We have enough drives (56,000+ all in one datacenter) so that we need a team of 4 full time employees working inside the datacenter to take care of it. If we purchase a drive with higher replacement rates, we will need to hire more datacenter techs, so it gets entered into the equation. ANOTHER area this comes up is server design: most datacenter servers put the drives mounted up front for fast and easy replacement without having to slide the computer around. Our pods put 45 drives accessed through the lid of the pod which means it takes longer to swap the drive - the pod is shut down, the pod is slid out like a drawer, some screws or (most recently) a tool less lid is detached, the drive is swapped, then repeat backwards to put the pod back in service. We did the math, and we feel there is (significant) cost savings that outweighs the additional effort and time to replace the drives. Front mounted (traditional) is something like 1/3rd the drive density with what we have, which means the datacenter space bill would be 3x larger but we would hire fewer datacenter techs.
Re: Not very useful. by omnichad · 2016-02-18 02:09 · Score: 2

From Backblaze's own mouth:

After looking at data on over 34,000 drives, I found that overall there is no correlation between temperature and failure rate.
To check correlations, I used the point-biserial correlation coefficient on drive average temperatures and whether drives failed or not.
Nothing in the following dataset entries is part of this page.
(** * Ako: the lifting transform (dwt-lift.c) and the tile decoder (decode.c)

    A shallow embedding of [sLift1d], [sLift2d], [DwtTransform] and of the
    tile loop of [AkoDecode], with the properties that the design document
    states about them.

    Conventions.
    - [int16_t] values are integers of [Z] in the range of [int16]; a store
      into an [int16_t] cell is [wrap16].  The operands of an expression are
      promoted to [int], where none of the sums and products of the kernels
      can overflow, so the arithmetic before the store is that of [Z]; the
      division of C truncates toward zero and is [Z.quot].
    - [size_t] indices are naturals.  Products and sums of sizes are taken
      not to overflow; a subtraction that can go below zero is written with
      its wrap-around ([size_sub]).
    - [float] is an interface ([FloatOps]) with the order properties of
      IEEE 754 arithmetic that the proofs use ([FloatLaws]).
    - Behaviour that C leaves undefined (a read outside the input, a
      division by zero, a conversion of an unrepresentable [float]) is the
      [None] of the option monad. *)

From Stdlib Require Import ZArith Lia QArith.
From stdpp Require Import base tactics numbers functions option list list_monad.

Local Open Scope Z_scope.

(** ** Machine integers *)

Definition int16 (z : Z) : Prop := -32768 ≤ z ≤ 32767.

(** The value kept by a store into an [int16_t] cell. *)
Definition wrap16 (z : Z) : Z := (z + 32768) `mod` 65536 - 32768.

(** [a - b] on [size_t] (64 bits). *)
Definition size_sub (a b : nat) : Z := (Z.of_nat a - Z.of_nat b) `mod` 2 ^ 64.

(** ** The [float] interface *)

Class FloatOps (F : Type) := {
  f_of_int : Z → F;            (* conversion of an integer, and literals *)
  f_neg : F → F;
  f_add : F → F → F;
  f_sub : F → F → F;
  f_div : F → F → F;
  f_lt : F → F → bool;         (* [a < b]; [a > b] is [f_lt b a] *)
  f_le : F → F → bool;
  f_pow : F → F → F;           (* powf *)
  f_to_int16 : F → option Z    (* [(int16_t)x], undefined when the
                                  truncated value is not an int16 *)
}.

(** Properties of IEEE 754 arithmetic: the order on the operands that are
    not NaN, the monotony of the correctly rounded operations, and the
    truncation of a conversion to [int16_t]. *)
Class FloatLaws (F : Type) `{FloatOps F} := {
  f_lt_irrefl x : f_lt x x = false;
  f_lt_le x y : f_lt x y = true → f_le x y = true;
  f_lt_ordered x y : f_lt x y = true → f_le x x = true;
  f_le_trans x y z : f_le x y = true → f_le y z = true → f_le x z = true;
  f_lt_le_trans x y z : f_lt x y = true → f_le y z = true → f_lt x z = true;
  f_le_lt_trans x y z : f_le x y = true → f_lt y z = true → f_lt x z = true;
  f_le_total x y :
    f_le x x = true → f_le y y = true → f_lt x y = false → f_le y x = true;
  f_of_int_le a b : a ≤ b → f_le (f_of_int a) (f_of_int b) = true;
  f_of_int_lt a b :
    a < b → - 2 ^ 24 ≤ a → b ≤ 2 ^ 24 →
    f_lt (f_of_int a) (f_of_int b) = true;
  f_div_mono n a b :
    0 < n ≤ 32767 → f_le a b = true →
    f_le (f_div a (f_of_int n)) (f_div b (f_of_int n)) = true;
  f_half x :
    f_le (f_of_int 0) x = true →
    f_le (f_of_int 0) (f_div x (f_of_int 2)) = true
    ∧ f_le (f_div x (f_of_int 2)) x = true;
  f_neg_anti a b : f_le a b = true → f_le (f_neg b) (f_neg a) = true;
  f_zero_le_neg_zero : f_le (f_of_int 0) (f_neg (f_of_int 0)) = true;
  f_to_int16_lower x z :
    f_to_int16 x = Some z → f_lt x (f_of_int 1) = false → 1 ≤ z;
  f_to_int16_int16 x z : f_to_int16 x = Some z → int16 z;
  f_to_int16_defined x :
    f_lt x (f_of_int 1) = false → f_lt x (f_of_int 32768) = true →
    is_Some (f_to_int16 x)
}.

(** ** The 1D lift kernel *)

(** [AKO_WAVELET] is 1, 2 or 3 where [sLift1d] is compiled. *)
Inductive kernel := Haar | CDF53 | DD97.

Global Instance kernel_eq_dec : EqDecision kernel.
Proof. solve_decision. Defined.

(** The samples behind the pointer [in]: [None] outside the object. *)
Definition reader := nat → option Z.

Definition list_reader (l : list Z) : reader := λ i, l !! i.

Section Lift1d.
Context {F : Type} `{FloatOps F}.

(** Lines 60-66 (and 85-91): one highpass coefficient of CDF53. *)
Definition cdf53_highpass (len : nat) (rd : reader) (i : nat) : option Z :=
  if Z.of_nat i <? size_sub len 2 then
    o ← rd (i * 2 + 1)%nat; e ← rd (i * 2)%nat; e1 ← rd (i * 2 + 2)%nat;
    Some (wrap16 (o - (e + e1) `quot` 2))
  else
    o ← rd (i * 2 + 1)%nat; e ← rd (i * 2)%nat;
    Some (wrap16 (o - (e + e) `quot` 2)).

(** Lines 73-81: one highpass coefficient of 97DD. *)
Definition dd97_highpass (len : nat) (rd : reader) (i : nat) : option Z :=
  even_i ← rd (i * 2)%nat;
  even_il1 ← (if (1 <=? i)%nat then rd (i * 2 - 2)%nat else Some even_i);
  even_ip1 ← (if Z.of_nat i <=? size_sub len 2
              then rd (i * 2 + 2)%nat else Some even_i);
  even_ip2 ← (if Z.of_nat i <=? size_sub len 4
              then rd (i * 2 + 4)%nat else Some even_ip1);
  o ← rd (i * 2 + 1)%nat;
  Some (wrap16 (o - (- (even_il1 + even_ip2) + 9 * (even_i + even_ip1))
                       `quot` 16)).

Definition highpass_at (k : kernel) (len : nat) (rd : reader) (i : nat)
  : option Z :=
  match k with
  | Haar =>
      o ← rd (i * 2 + 1)%nat; e ← rd (i * 2)%nat;
      Some (wrap16 (o - (e + o) `quot` 2))
  | CDF53 => cdf53_highpass len rd i
  | DD97 =>
      if (4 <? len)%nat then dd97_highpass len rd i
      else cdf53_highpass len rd i
  end.

(** Lines 98-110: one lowpass coefficient; [hp] is [out + len]. *)
Definition lowpass_at (k : kernel) (rd : reader) (hp : list Z) (i : nat)
  : option Z :=
  match k with
  | Haar =>
      e ← rd (i * 2)%nat; o ← rd (i * 2 + 1)%nat;
      Some (wrap16 ((e + o) `quot` 2))
  | _ =>
      if (0 <? i)%nat then
        e ← rd (i * 2)%nat; h ← hp !! i; h1 ← hp !! (i - 1)%nat;
        Some (wrap16 (e + (h + h1) `quot` 4))
      else
        e ← rd (i * 2)%nat; h ← hp !! i;
        Some (wrap16 (e + (h + h) `quot` 4))
  end.

(** Line 117: the test of the noise gate. *)
Definition noise_gate_hit (q : Z) (g : F) (v : Z) : bool :=
  let value := f_of_int v in
  f_lt (f_div (f_neg g) (f_of_int q)) (f_div value (f_of_int q))
  && f_lt (f_div value (f_of_int q)) (f_div g (f_of_int q)).

(** Lines 116-121: gate, then quantization, of one highpass coefficient. *)
Definition degrade_at (q : Z) (g : F) (v : Z) : option Z :=
  let v' := if noise_gate_hit q g v then 0 else v in
  if q =? 0 then None else Some (wrap16 (v' `quot` q)).

(** [sLift1d]: the three loops in their order; the result is
    [out[0 .. 2 len)], lowpass first. *)
Definition sLift1d (k : kernel) (q : Z) (g : F) (len : nat) (rd : reader)
  : option (list Z) :=
  hp ← mapM (highpass_at k len rd) (seq 0 len);
  lp ← mapM (lowpass_at k rd hp) (seq 0 len);
  hp' ← mapM (degrade_at q g) hp;
  Some (lp ++ hp').

End Lift1d.

(** ** Memory *)

(** The three objects that [DwtTransform] receives: the planes [in], the
    stream [out] and the scratch [aux_memory].  They do not overlap. *)
Inductive region := RIn | ROut | RAux.

Global Instance region_eq_dec : EqDecision region.
Proof. solve_decision. Defined.

Record ptr := Ptr { p_reg : region; p_off : Z }.

Global Instance ptr_eq_dec : EqDecision ptr.
Proof. solve_decision. Defined.

Definition padd (p : ptr) (n : Z) : ptr := Ptr (p_reg p) (p_off p + n).

(** The [int16_t] cells of the three objects. *)
Definition mem := region → Z → Z.

Definition load (m : mem) (p : ptr) : Z := m (p_reg p) (p_off p).

Definition store (m : mem) (p : ptr) (v : Z) : mem :=
  λ r o, if decide (Ptr r o = p) then v else m r o.

Fixpoint store_list (m : mem) (p : ptr) (l : list Z) : mem :=
  match l with
  | [] => m
  | v :: l' => store_list (store m p v) (padd p 1) l'
  end.

(** [for (i = 0; i < n; i++) { *dst = *src; dst += dstep; src += sstep; }] *)
Fixpoint copy_strided (n : nat) (m : mem) (dst : ptr) (dstep : Z)
    (src : ptr) (sstep : Z) : mem :=
  match n with
  | O => m
  | S n' =>
      copy_strided n' (store m dst (load m src))
                   (padd dst dstep) dstep (padd src sstep) sstep
  end.
Lemma sorted_stable_unique l1 l2 :
  StronglySorted (mayPrecede cmp) l1 ->
  StronglySorted (mayPrecede cmp) l2 ->
  (forall z, filter (tied cmp z) l1 = filter (tied cmp z) l2) ->
  l1 = l2.
Proof.
  intros H1; revert l2.
  induction H1 as [|x r1 Hs1 IH Hx]; intros l2 H2 Hf.
  - destruct l2 as [|y r2]; [reflexivity|].
    specialize (Hf y). cbn [filter] in Hf. rewrite tied_refl in Hf.
    discriminate.
  - destruct H2 as [|y r2 Hs2 Hy].
    { specialize (Hf x). cbn [filter] in Hf. rewrite tied_refl in Hf.
      discriminate. }
    assert (Hxy : tied cmp x y = true).
    { apply tied_iff.
      pose proof (Hf x) as Fx. pose proof (Hf y) as Fy.
      cbn [filter] in Fx, Fy. rewrite tied_refl in Fx, Fy.
      rewrite Forall_forall in Hx, Hy.
      destruct (tied cmp x y) eqn:Exy; [apply tied_iff, Exy|].
      assert (Eyx : tied cmp y x = false).
      { destruct (tied cmp y x) eqn:E; [|reflexivity].
        apply tied_iff in E. assert (tied cmp x y = true)
          by (apply tied_iff; tauto). congruence. }
      rewrite Eyx in Fy.
      assert (Hin2 : In x r2).
      { assert (H : In x (filter (tied cmp x) r2))
          by (rewrite <- Fx; left; reflexivity).
        apply filter_In in H. apply H. }
      assert (Hin1 : In y r1).
      { assert (H : In y (filter (tied cmp y) r1))
          by (rewrite Fy; left; reflexivity).
        apply filter_In in H. apply H. }
      split; auto. }
    assert (E : x = y).
    { pose proof (Hf x) as Fx. cbn [filter] in Fx.
      rewrite tied_refl, Hxy in Fx. congruence. }
    subst y. f_equal. apply IH; [exact Hs2|].
    intros z. specialize (Hf z). cbn [filter] in Hf.
    destruct (tied cmp z x); congruence.
Qed.

(** Whatever stable sort the runtime uses, it returns what [sort]
    returns. *)
Lemma stable_sort_unique inp out :
  StableSortOf cmp inp out -> out = sort cmp inp.
Proof.
  intros [Hs Hf]. destruct (sort_stable_sort inp) as [Hs' Hf'].
  apply sorted_stable_unique; [exact Hs | exact Hs' |].
  intros z. rewrite Hf, Hf'. reflexivity.
Qed.
End Consistent.

Lemma str_ltb_asym s t : str_ltb s t = true -> str_ltb t s = false.
Proof.
  revert t; induction s as [|x s IH]; intros [|y t]; cbn [str_ltb];
    try reflexivity; try discriminate.
  destruct (N.ltb_spec (code x) (code y)), (N.ltb_spec (code y) (code x)),
    (N.eqb_spec (code x) (code y)), (N.eqb_spec (code y) (code x));
    cbn [orb andb]; try lia; try reflexivity; try discriminate.
  apply IH.
Qed.

Lemma str_le_trans a b c :
  str_ltb b a = false -> str_ltb c b = false -> str_ltb c a = false.
Proof.
  revert b c; induction a as [|x a IH]; intros [|y b] [|z c];
    cbn [str_ltb]; try reflexivity; try discriminate.
  destruct (N.ltb_spec (code y) (code x)), (N.ltb_spec (code z) (code y)),
    (N.ltb_spec (code z) (code x)), (N.eqb_spec (code y) (code x)),
    (N.eqb_spec (code z) (code y)), (N.eqb_spec (code z) (code x));
    cbn [orb andb]; try lia; try reflexivity; try discriminate.
  apply IH.
Qed.

(** Every column holds values of one kind. *)
Lemma sortVal_kind c :
  (forall p, isStr (sortVal c p) = false)
  \/ (forall p, isStr (sortVal c p) = true).
Proof.
  destruct c; unfold sortVal; cbn [field is_tat];
    try (left; intros p; reflexivity); try (right; intros p; reflexivity).
  left. intros p. destruct (parseTAT (tat p)); reflexivity.
Qed.

Lemma val_ltb_asym v w : val_ltb v w = true -> val_ltb w v = false.
Proof.
  destruct v as [a| |s], w as [b| |t]; cbn [val_ltb]; try reflexivity;
    try discriminate.
  - intros H. apply Qltb_lt in H. apply Qltb_ge, Qlt_le_weak, H.
  - apply str_ltb_asym.
Qed.

Lemma compareFn_pos c d a b :
  (0 <? compareFn c d a b)%Z = true
  <-> match d with
      | asc => val_ltb (sortVal c b) (sortVal c a) = true
      | desc => val_ltb (sortVal c a) (sortVal c b) = true
      end.
Proof.
  unfold compareFn.
  destruct (val_ltb (sortVal c a) (sortVal c b)) eqn:E1.
  - rewrite (val_ltb_asym _ _ E1). destruct d; cbn; intuition congruence.
  - destruct (val_ltb (sortVal c b) (sortVal c a)) eqn:E2;
      destruct d; cbn; intuition congruence.
Qed.

Lemma compareFn_asym c d a b :
  (0 <? compareFn c d a b)%Z = true -> (0 <? compareFn c d b a)%Z = false.
Proof.
  intros H. apply compareFn_pos in H. apply not_true_iff_false.
  intros H'. apply compareFn_pos in H'.
  destruct d; rewrite (val_ltb_asym _ _ H) in H'; discriminate.
Qed.

Lemma val_le_trans u v w :
  isStr u = isStr v -> isStr v = isStr w ->
  val_ltb v u = false -> val_ltb w v = false -> val_ltb w u = false.
Proof.
  destruct u as [a| |a], v as [b| |b], w as [c| |c]; cbn [isStr val_ltb];
    try discriminate; intros _ _;
    try (intros; reflexivity); try (intros; discriminate).
  - rewrite !Qltb_ge. apply Qle_trans.
  - apply str_le_trans.
Qed.

Lemma compareFn_nonpos c d a b :
  mayPrecede (compareFn c d) a b
  <-> match d with
      | asc => val_ltb (sortVal c b) (sortVal c a) = false
      | desc => val_ltb (sortVal c a) (sortVal c b) = false
      end.
Proof.
  unfold mayPrecede. rewrite <- not_true_iff_false, compareFn_pos.
  destruct d; apply not_true_iff_false.
Qed.

Lemma compareFn_trans c d x y z :
  mayPrecede (compareFn c d) x y -> mayPrecede (compareFn c d) y z ->
  mayPrecede (compareFn c d) x z.
Proof.
  rewrite !compareFn_nonpos.
  assert (K : forall p q, isStr (sortVal c p) = isStr (sortVal c q)).
  { intros p q. destruct (sortVal_kind c) as [H|H]; rewrite !H; reflexivity. }
  destruct d; intros H1 H2.
  - apply (val_le_trans _ (sortVal c y) _ (K x y) (K y z)); assumption.
  - apply (val_le_trans _ (sortVal c y) _ (K z y) (K y x)); assumption.
Qed.

(** The result is the stable sort of the surviving records by the
    comparator, and no other list is. *)
Lemma filteredPublications_stable_sort st d :
  data st = Some d ->
  StableSortOf (compareFn (sortColumn st) (sortDirection st))
               (filtered st) (filteredPublications st)
  /\ forall out,
       StableSortOf (compareFn (sortColumn st) (sortDirection st))
                    (filtered st) out ->
       out = filteredPublications st.
Proof.
  intros Hd. unfold filteredPublications. rewrite Hd. split.
  - apply sort_stable_sort; [apply compareFn_asym | apply compareFn_trans].
  - intros out. apply stable_sort_unique;
      [apply compareFn_asym | apply compareFn_trans].
Qed.

Lemma ascii_code_inj x y : code x = code y -> x = y.
Proof.
  unfold code. intros H.
  rewrite <- (ascii_N_embedding x), <- (ascii_N_embedding y), H.
  reflexivity.
Qed.

Lemma str_ltb_antisym s t :
  str_ltb s t = false -> str_ltb t s = false -> s = t.
Proof.
  revert t; induction s as [|x s IH]; intros [|y t]; cbn [str_ltb];
    try reflexivity; try discriminate.
  destruct (N.ltb_spec (code x) (code y)), (N.ltb_spec (code y) (code x)),
    (N.eqb_spec (code x) (code y)), (N.eqb_spec (code y) (code x));
    cbn [orb andb]; try lia; try discriminate.
  intros H1 H2. f_equal; [apply ascii_code_inj; assumption | apply IH; assumption].
Qed.
Lemma fetchedHeights_app (a b : list Event) :
  fetchedHeights (a ++ b) = fetchedHeights a ++ fetchedHeights b.
Proof.
  induction a as [| ev a IH]; [reflexivity |].
  destruct ev; cbn [app fetchedHeights]; rewrite ?IH; reflexivity.
Qed.

Section Batcher.

Variable cfg : Config.
Variable chain : Chain.

(** A failed estimation of a single call: the call comes back marked. *)
Lemma multicall_fail_single (fuel : nat) (c : CallWithMeta)
    (callback : option Callback) (m : Machine) (e : JS.Error) :
  estimateGas_tryAggregate chain true [call c] = inl e ->
  exists m1,
    multicall cfg chain (S fuel) [c] callback m = Returned [setErr c e] m1 /\
    trace m1 = trace m ++ [EvEstimateAggregate [call c]] /\
    state m1 = state m /\
    initalIteration m1 = initalIteration m /\
    (exceedsAllowance e = true -> singleCallGas m1 = 0%float).
Proof.
  intros He. cbn [multicall convertToCalls map]. unfold requireSuccess.
  run. rewrite He. destruct (exceedsAllowance e); run;
    eexists; repeat split; try reflexivity; discriminate.
Qed.

(** A failed estimation of a larger batch: both halves are submitted in
    turn and their failures concatenated. *)
Lemma multicall_fail_split (fuel : nat) (calls : list CallWithMeta)
    (callback : option Callback) (m : Machine) (e : JS.Error) :
  List.length calls <> 1%nat ->
  estimateGas_tryAggregate chain true (convertToCalls calls) = inl e ->
  exists m1,
    trace m1 = trace m ++ [EvEstimateAggregate (convertToCalls calls)] /\
    state m1 = state m /\
    initalIteration m1 = initalIteration m /\
    (singleCallGas m1 = singleCallGas m \/ singleCallGas m1 = 0%float) /\
    (exceedsAllowance e = true -> singleCallGas m1 = 0%float) /\
    multicall cfg chain (S fuel) calls callback m =
      (results <- multicall cfg chain fuel (fst (splitArray calls)) callback ;;
       rest <- multicall cfg chain fuel (snd (splitArray calls)) callback ;;
       ret (results ++ rest)) m1.
Proof.
  intros Hlen He.
  assert (Hstep :
    multicall cfg chain (S fuel) calls callback m =
    ((if exceedsAllowance e
      then modify (fun m => withSingleCallGas m 0%float)
      else ret tt) ;;
     results <- multicall cfg chain fuel (fst (splitArray calls)) callback ;;
     rest <- multicall cfg chain fuel (snd (splitArray calls)) callback ;;
     ret (results ++ rest))
      (withEvent m (EvEstimateAggregate (convertToCalls calls)))).
  { destruct calls as [| c1 [| c2 rest]]; cbn [List.length] in Hlen;
      try lia; cbn [multicall]; unfold requireSuccess;
      unfold bind at 1; unfold emit at 1; unfold modify at 1;
      rewrite He; reflexivity. }
  rewrite Hstep. clear Hstep.
  destruct (exceedsAllowance e).
  - exists (withSingleCallGas
              (withEvent m (EvEstimateAggregate (convertToCalls calls)))
              0%float).
    repeat split; auto.
  - exists (withEvent m (EvEstimateAggregate (convertToCalls calls))).
    repeat split; auto. discriminate.
Qed.

(** What follows a successful estimation. *)
Lemma multicall_success_step (fuel : nat) (calls : list CallWithMeta)
    (callback : option Callback) (m : Machine) (estimatedGas : Z) :
  estimateGas_tryAggregate chain true (convertToCalls calls)
    = inr estimatedGas ->
  multicall cfg chain (S fuel) calls callback m =
    (gas <- lift (JS.toNumber estimatedGas) ;;
     let overrideOptions :=
       JS.toInt32 (gas * JS.orElse (gasMultiplier cfg) 1)%float in
     tx <- await (EvTryAggregate (convertToCalls calls) overrideOptions)
             (tryAggregate chain true (convertToCalls calls)
                overrideOptions) ;;
     await (EvWait tx) (wait chain tx) ;;
     invokeCallback callback tx calls ;;
     ret [])
      (withEvent m (EvEstimateAggregate (convertToCalls calls))).
Proof.
  intros He. cbn [multicall]. unfold requireSuccess.
  unfold bind at 1. unfold emit at 1. unfold modify at 1.
  rewrite He. reflexivity.
Qed.
(** * NanoparticleAtomCounter: the web front end and the comparison utility

    A shallow embedding of [app.py] (the Streamlit page that runs the
    counting engine on an uploaded table) and of
    [atomcounter_benchmark/plot-parity.py] (parity plots and percent-difference
    heatmaps of two result tables), with the properties their specification
    states about them.

    The counting engine itself ([nanoparticleatomcounting.atom_count]) is
    imported by [app.py] and is not part of these sources. In [App] it is a
    section variable about which nothing is assumed; [Engine] models, from
    the specification, its density catalog and its resolution of a row.

    - [App], [Parity], [Engine]: the definitions.
    - [AppProps], [ParityProps], [EngineProps]: what is proved of them. *)

From Stdlib Require Import ZArith List Bool String Ascii SpecFloat Lia.
From Stdlib.Strings Require Import Byte.
From stdpp Require Import base option list gmap strings pretty.

Local Open Scope string_scope.

(** ** The front end, [app.py] *)

Module App.

(** The disk: the files that exist, by path, with their bytes. *)
Abbreviation disk := (gmap string (list byte)).

(** A Python exception, by the text it carries. *)
Definition exn := string.

(** How the call [atom_counter(in_path, out_path, mode=mode)] ends. The handler
    of line 136 is [except Exception]: it does not catch what derives from
    [BaseException] only (such as [SystemExit]). *)
Inductive engine_result :=
| Returned
| RaisedException (e : exn)
| RaisedBaseException (e : exn).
The result ranges from -1 to 1, with 0 being no correlation, and 1 meaning hot drives always fail.
Correlation of Temperature and Failure: 0.0
Re:Not very useful. by nerdbert · 2016-02-18 10:28 · Score: 2

I worked in the drive industry for almost two decades, and I've made this comment before, but I'll make it again.
Modern disk drives detect failing sectors automatically. They go through increasing complex recovery schemes to recover that data (I know one company used to use around a dozen unique methods with various parameters) and once that data is recovered they remap the failing sector onto spare tracks. All without the knowledge of the user, and without triggering SMART (unless the sector is unrecoverable, of course). This is not cheating, it's actually fairly common and an expected part of the drive aging as debris hits the surfaces.
It's when the drive runs out of spare tracks that SMART comes into the picture and starts letting you know that things are heading south. That's why my advice has been consistent for more than the last decade: when the drive starts telling you it's having trouble, back it up and replace it fast. There are failure modes that SMART isn't good about detecting, too, like the electronics components since those usually give you far less warning than the magnetic or mechanical components.
But SMART is NOT a universal standard, it's more a format for reporting errors and what one company views as "normal rewriting" is another's "exceeds thresholds". It's how the drive makers decide to set their thresholds (what level of recovery algorithm was required to read the sector and whether that is something that SMART should know about) and what they measure that determines how useful SMART actually is. The biggest differentiation there is company culture. IMO, HGST had (has?) probably the best balance of any company I worked with having had the longest cultural exposure to the idea of SMART, and some really, really sharp guys.